The SyGuS formalism was introduced as a unifying framework to express several synthesis problems [1]. Caulfield et al. [6] proved that it is undecidable to determine whether a given SyGuS problem is realizable. Despite this negative result, there are several SyGuS solvers that compete in yearly SyGuS competitions [2] and can efficiently produce solutions to SyGuS problems when a solution exists. Existing SyGuS synthesizers fall into three categories: (i) Enumeration solvers enumerate programs with respect to a given total order [7]. If the given problem is unrealizable, these solvers typically only terminate if the language of the grammar is finite or contains finitely many functionally distinct programs. While in principle certain enumeration solvers can prune infinite portions of the search space, none of these solvers could prove unrealizability for any of the benchmarks considered in this paper. (ii) Symbolic solvers reduce the synthesis problem to a constraint-solving problem [3]. These solvers cannot reason about grammars that restrict allowed terms, and resort to enumeration whenever the candidate solution produced by the constraint solver is not in the restricted search space. Hence, they also cannot prove unrealizability. (iii) Probabilistic synthesizers randomly search the search space, and are typically unpredictable [14], providing no guarantees in terms of unrealizability.

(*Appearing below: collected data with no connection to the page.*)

(* ===== verification/Ipc.v ===== *)
(** * ipc.c: ports, mailboxes and message passing

    A port or a task's fallback mailbox is a ring buffer of messages.  Tasks
    are the pool entries of [Tcb.v]: a send or a receive validates them with
    [tcb_get_by_tid] and blocks or wakes them with [tcb_set_state].  Serial
    messages are left out; the demonstration [ipc_demo] is in [IpcDemo.v]. *)
From S2P Require Import Prelude Mem LibString Alloc Heap Tcb.

Record message := mk_message {
  sender_tid : Z; receiver_tid : Z; msg_type : Z; msg_id : Z;
  payload : list Z;        (* the 16 bytes of the union, as four words *)
  msg_flags : Z
}.
Definition set_parties (s r : Z) (m : message) : message :=
  mk_message s r (msg_type m) (msg_id m) (payload m) (msg_flags m).
Definition set_flags (f : Z) (m : message) : message :=
  mk_message (sender_tid m) (receiver_tid m) (msg_type m) (msg_id m) (payload m) f.
Definition zero_message : message := mk_message 0 0 0 0 [0; 0; 0; 0] 0.

Definition IPC_FLAG_NONBLOCK : Z := 0x01.
Definition IPC_QUEUE_SIZE : nat := 16.
Definition TASK_MAILBOX_SIZE : nat := IPC_QUEUE_SIZE.
Definition IPC_MAX_PORTS : nat := 128.
Definition IPC_PORT_NULL : Z := -1.

(** [queue], [queue_size], [head], [tail] and the message count. *)
Record ring := mk_ring {
  rg_buf : nat -> message; rg_size : nat; rg_head : nat; rg_tail : nat; rg_count : nat
}.

Definition ring_full (r : ring) : bool := (rg_size r <=? rg_count r)%nat.

(** [queue[tail] = m; tail = (tail + 1) % size; count++] *)
Definition ring_put (r : ring) (m : message) : ring :=
  mk_ring (fun i => if (i =? rg_tail r)%nat then m else rg_buf r i) (rg_size r) (rg_head r)
    ((rg_tail r + 1) mod rg_size r) (rg_count r + 1).

Definition ring_at (r : ring) (k : nat) : message := rg_buf r ((rg_head r + k) mod rg_size r).

(** The offset from the head of the first message the receiver accepts. *)
Definition ring_search (r : ring) (from_tid : Z) : option nat :=
  if (rg_count r =? 0)%nat then None else
  if from_tid =? -1 then Some 0%nat else
  find_from (fun k => sender_tid (ring_at r k) =? from_tid) 0 (rg_count r).

(** [for (k = pos; k < cnt - 1; k++) queue[(head+k) % size] = queue[(head+k+1) % size]] *)
Fixpoint ring_shift (n k : nat) (r : ring) : ring :=
  match n with
  | O => r
  | S n' =>
      let src := ((rg_head r + k + 1) mod rg_size r)%nat in
      let dst := ((rg_head r + k) mod rg_size r)%nat in
      ring_shift n' (S k)
        (mk_ring (fun i => if (i =? dst)%nat then rg_buf r src else rg_buf r i) (rg_size r) (rg_head r)
           (rg_tail r) (rg_count r))
  end.

(** Taking out the message at offset [pos]. *)
Definition ring_take (r : ring) (pos : nat) : ring :=
  if (pos =? 0)%nat then
    mk_ring (rg_buf r) (rg_size r) ((rg_head r + 1) mod rg_size r) (rg_tail r) (rg_count r - 1)
  else
    let r1 := ring_shift (rg_count r - 1 - pos) pos r in
    mk_ring (rg_buf r1) (rg_size r) (rg_head r)
      (if (rg_tail r =? 0)%nat then rg_size r - 1 else rg_tail r - 1) (rg_count r - 1).

Definition empty_ring (size : nat) : ring := mk_ring (fun _ => zero_message) size 0 0 0.

Record port := mk_port {
  port_id : Z; p_name : list Z; p_owner : option nat; p_ring : ring
}.
Definition set_owner (o : option nat) (p : port) : port := mk_port (port_id p) (p_name p) o (p_ring p).
Definition set_ring (r : ring) (p : port) : port := mk_port (port_id p) (p_name p) (p_owner p) r.

(** [ipc_strncpy] on the 32-byte name array. *)
Fixpoint ipc_strncpy (n : nat) (src : list Z) : list Z :=
  match n, src with
  | O, _ => []
  | S n', ch :: src' => if (n' =? 0)%nat || (ch =? 0) then replicate n 0 else ch :: ipc_strncpy n' src'
  | S _, [] => replicate n 0
  end.

Section Ipc.
Context {A : Type} `{!Allocator A}.

Record ipc := mk_ipc {
  tasks : sched A;
  ipc_ports : nat -> port;
  ipc_port_used : nat -> bool;
  mailboxes : nat -> ring
}.

Definition set_tasks (s : sched A) (x : ipc) : ipc := mk_ipc s (ipc_ports x) (ipc_port_used x) (mailboxes x).
Definition upd_port (i : nat) (f : port -> port) (x : ipc) : ipc :=
  mk_ipc (tasks x) (fun j => if (j =? i)%nat then f (ipc_ports x i) else ipc_ports x j)
    (ipc_port_used x) (mailboxes x).
Definition set_used (i : nat) (b : bool) (x : ipc) : ipc :=
  mk_ipc (tasks x) (ipc_ports x) (fun j => if (j =? i)%nat then b else ipc_port_used x j) (mailboxes x).
Definition upd_mailbox (i : nat) (f : ring -> ring) (x : ipc) : ipc :=
  mk_ipc (tasks x) (ipc_ports x) (ipc_port_used x)
    (fun j => if (j =? i)%nat then f (mailboxes x i) else mailboxes x j).

Definition tid_of (x : ipc) (i : nat) : Z := t_tid (task_pool (tasks x) i).
Definition waits_for (x : ipc) (i : nat) : Z := t_waiting_for (task_pool (tasks x) i).
Definition task_is (x : ipc) (i : nat) (st : task_state) : bool := is_state (tasks x) i st.

(** [t->waiting_for = w; tcb_set_state(t, st)] *)
Definition set_wait (i : nat) (w : Z) (st : task_state) (x : ipc) : ipc :=
  set_tasks (tcb_set_state (Some i) st (upd i (set_waiting_for w) (tasks x))) x.

Definition tid_to_mbox_idx (tid : Z) : nat :=
  if tid <? 0 then 0%nat else Z.to_nat (tid mod Z.of_nat TCB_MAX_TASKS).

Definition find_port_for_task (x : ipc) (task : nat) : option nat :=
  find_from (fun i => ipc_port_used x i && bool_decide (p_owner (ipc_ports x i) = Some task))
    0 IPC_MAX_PORTS.

(** A task that exists and is neither FREE nor ZOMBIE. *)
Definition live_task (x : ipc) (i : nat) : bool :=
  negb (task_is x i TASK_STATE_FREE) && negb (task_is x i TASK_STATE_ZOMBIE).

Definition init_port (i : nat) (x : ipc) : ipc :=
  upd_port i (fun p => mk_port IPC_PORT_NULL (<[0%nat := 0]> (p_name p)) None (empty_ring IPC_QUEUE_SIZE))
    (set_used i false x).
Fixpoint init_ports (n i : nat) (x : ipc) : ipc :=
  match n with O => x | S n' => init_ports n' (S i) (init_port i x) end.
Fixpoint init_mailboxes (n i : nat) (x : ipc) : ipc :=
  match n with
  | O => x
  | S n' => init_mailboxes n' (S i) (upd_mailbox i (fun _ => empty_ring TASK_MAILBOX_SIZE) x)
  end.
Definition ipc_init (x : ipc) : ipc :=
  init_mailboxes TCB_MAX_TASKS 0 (init_ports IPC_MAX_PORTS 0 x).

Definition ipc_create_port (name : option (list Z)) (queue_size : nat) (x : ipc) : Z * ipc :=
  let queue_size := if (queue_size =? 0)%nat || (IPC_QUEUE_SIZE <? queue_size)%nat
                    then IPC_QUEUE_SIZE else queue_size in
  match find_from (fun i => negb (ipc_port_used x i)) 0 IPC_MAX_PORTS with
  | None => (-1, x)
  | Some i =>
      (Z.of_nat i,
       upd_port i (fun p => mk_port (Z.of_nat i)
         (match name with Some n => ipc_strncpy 32 n | None => <[0%nat := 0]> (p_name p) end)
         None (empty_ring queue_size)) (set_used i true x))
  end.

(** A valid index of a port in use. *)
Definition port_index (x : ipc) (id : Z) : option nat :=
  if (id <? 0) || (Z.of_nat IPC_MAX_PORTS <=? id) then None else
  if ipc_port_used x (Z.to_nat id) then Some (Z.to_nat id) else None.

(** Number of tids scanned: 1 to 2047. *)
Definition TID_SCAN : nat := Z.to_nat 2047.
#[global] Opaque TID_SCAN.

(** [for (tid = 1; tid < 2048; tid++)]: wakes the tasks blocked on [rtid] when
    [space] holds. *)
Definition wake_sender (rtid : Z) (space : ipc -> bool) (tid : Z) (x : ipc) : ipc :=
  match tcb_get_by_tid (tasks x) tid with
  | None => x
  | Some t =>
      if task_is x t TASK_STATE_BLOCKED && (waits_for x t =? rtid) && space x
      then set_wait t TCB_INVALID_TID TASK_STATE_READY x else x
  end.
Fixpoint wake_senders (n : nat) (tid : Z) (rtid : Z) (space : ipc -> bool) (x : ipc) : ipc :=
  match n with
  | O => x
  | S n' => wake_senders n' (tid + 1) rtid space (wake_sender rtid space tid x)
  end.

Definition has_space (receiver : nat) (x : ipc) : bool :=
  match find_port_for_task x receiver with
  | Some i => (rg_count (p_ring (ipc_ports x i)) <? rg_size (p_ring (ipc_ports x i)))%nat
  | None => (rg_count (mailboxes x (tid_to_mbox_idx (tid_of x receiver))) <? TASK_MAILBOX_SIZE)%nat
  end.
Definition wake_sender_waiters_for_receiver (receiver : nat) (x : ipc) : ipc :=
  wake_senders TID_SCAN 1 (tid_of x receiver) (has_space receiver) x.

Synthesis as Reachability. CETI [12] introduces a technique for encoding template-based synthesis problems as reachability problems. The CETI encoding only applies to the specific setting in which (i) the search space is described by an imperative program with a finite number of holes—i.e., the values that the synthesizer has to discover—and (ii) the specification is given as a finite number of input-output test cases with which the target program should agree. Because the number of holes is finite, and all holes correspond to values (and not terms), the reduction to a reachability problem only involves making the holes global variables in the program (and no more elaborate transformations).

In contrast, our reduction technique handles search spaces that are described by a grammar, which in general consist of an infinite set of terms (not just values). Due to this added complexity, our encoding has to account for (i) the semantics of the productions in the grammar, and (ii) the use of non-determinism to encode the choice of grammar productions. Our encoding creates one expression-evaluation computation for each of the example inputs, and threads these computations through the program so that each expression-evaluation computation makes use of the same set of non-deterministic choices.

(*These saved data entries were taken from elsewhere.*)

(** C38. [vm_map_enter] with a non-zero size, a mask that is 0 or [2^k - 1], and
    sums that stay below 2^32.  It succeeds with a range of the page-rounded
    size that is aligned, inside the map and was unmapped, the lowest such
    range when the map may choose and the requested address rounded up
    otherwise; exactly that range is then mapped with the requested protection,
    every other address keeps its mapping and the map stays well formed.  It
    fails, leaving the map and the caller's address alone, only when no such
    range exists (KERN_NO_SPACE), when the requested one is outside the map
    (KERN_INVALID_ARGUMENT) or partly mapped (KERN_NO_SPACE), or when the heap
    has no block for the entry (KERN_RESOURCE_SHORTAGE). *)
Theorem vm_map_enter_maps m h addr size mask flags prot inherit k :
  vm_inv m h -> mask_align mask k -> 0 < size -> size + 4095 < 2 ^ 32 ->
  let n := align_up size PAGE_SIZE in
  0 <= addr -> addr + 2 ^ k + n < 2 ^ 32 -> map_base m + map_size m + 2 ^ k + n < 2 ^ 32 ->
  exists r a m' h', vm_map_enter m addr size mask flags prot inherit h = Some (r, a, m', h') /\ vm_inv m' h' /\
    (r = KERN_SUCCESS /\ size <= n < size + 4096 /\ room m n k a /\
     (anywhere flags addr -> forall x, room m n k x -> a <= x) /\
     (~ anywhere flags addr -> a = align_up addr (2 ^ k)) /\
     (forall b, mapped (entries m') b = if (a <=? b) && (b <? a + n) then Some prot else mapped (entries m) b) \/
     a = addr /\ m' = m /\
     (r = KERN_RESOURCE_SHORTAGE /\ a_alloc h sizeof_entry = Some (0, h) \/
      anywhere flags addr /\ r = KERN_NO_SPACE /\ (forall x, ~ room m n k x) \/
      ~ anywhere flags addr /\
        let x := align_up addr (2 ^ k) in
        (r = KERN_INVALID_ARGUMENT /\ (x < map_base m \/ map_base m + map_size m < x + n) \/
         r = KERN_NO_SPACE /\ exists b, x <= b < x + n /\ mapped (entries m) b <> None))).
Proof.
  intros Hi Hmask Hs Hs2 n Haddr Hw1 Hw2. pose proof (vm_inv_small _ _ Hi) as Hnum.
  destruct (align_up_bounds size 12) as [Hn _]; [lia|lia|lia|]. change (align_up size (2 ^ 12)) with n in Hn.
  unfold vm_map_enter. replace (size =? 0) with false by lia. fold n. replace (n =? 0) with false by lia.
  rewrite (vi_lock _ _ Hi). cbn [Z.eqb negb].
  pose proof (choose_spec m h addr n mask flags k Hi Hmask ltac:(lia) Haddr Hw1 Hw2) as Hch.
  destruct (choose_address m addr n mask flags) as [err|a].
  { exists err, addr, m, h. split_and!; try done. right. split_and!; try done. by right. }
  destruct Hch as (Hroom & Hf & Hlow & Hfix). pose proof Hroom as (_ & Hlo & Hhi & _).
  pose proof (vi_range _ _ Hi) as (? & ? & ?).
  destruct (alloc_entry h _ (vi_heap _ _ Hi)) as [Ha|(q & h' & Ha & Hq & Hh)]; rewrite Ha; cbn [mbind option_bind].
  { exists KERN_RESOURCE_SHORTAGE, addr, m, h. split_and!; try done. right. split_and!; try done. by left. }
  replace (q =? 0) with false by lia. rewrite (u32_small (a + n)), u32_small by lia.
  set (e := mk_entry q a (a + n) prot inherit true false).
  assert (Hd : Forall (fun e' => e_end e <= e_start e' \/ e_end e' <= e_start e) (entries m)) by exact Hf.
  eexists _, a, _, h'. split; [done|]. split.
  - pose proof (sorted_insert _ _ e _ (vi_sorted _ _ Hi)) as Hsi.
    destruct (insert_sorted_perm e (entries m)) as [Hp Hlen].
    replace (num_entries m + 1) with (Z.of_nat (length (insert_sorted e (entries m))))
      by (rewrite Hlen, (vi_count _ _ Hi); lia).
    eapply with_entries_inv; [done|apply Hsi; [cbn [e e_start e_end]; lia|cbn [e e_start e_end]; lia|done]|].
    unfold holds. rewrite app_nil_r. by rewrite Hp.
  - left. split_and!; try done; try lia. intros b. cbn [entries with_entries].
    by rewrite (mapped_insert _ _ _ _ _ (vi_sorted _ _ Hi) Hd).
Qed.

Using the input-threading, our technique can handle specifications that contain nested calls of the synthesized program (e.g., \(f(f(x)) = x\)). (App. A [13]).

The input-threading technique builds a product program that performs multiple executions of the same function as done in relational program verification [4]. Alternatively, a different encoding could use multiple function invocations on individual inputs and require the verifier to thread the same bit-stream for all input evaluations. In general, verifiers perform much better on product programs [4], which motivates our choice of encoding.

Unrealizability in Program Synthesis. For certain synthesis problems—e.g., reactive synthesis [5]—the realizability problem is decidable. The framework tackled in this paper, SyGuS, is orthogonal to such problems, and it is undecidable to check whether a given SyGuS problem is realizable [6].

Mechtaev et al. [11] propose to use a variant of SyGuS to efficiently prune irrelevant paths in a symbolic-execution engine. In their approach, for each path \(\pi \) in the program, a synthesis problem \(p_\pi \) is generated so that if \(p_\pi \) is unrealizable, the path \(\pi \) is infeasible. The synthesis problems generated by Mechtaev et al. (which are not directly expressible in SyGuS) are decidable because the search space is defined by a finite set of templates, and the synthesis problem can be encoded by an SMT formula. To the best of our knowledge, our technique is the first one that can check unrealizability of general SyGuS problems in which the search space is an infinite set of functionally distinct terms.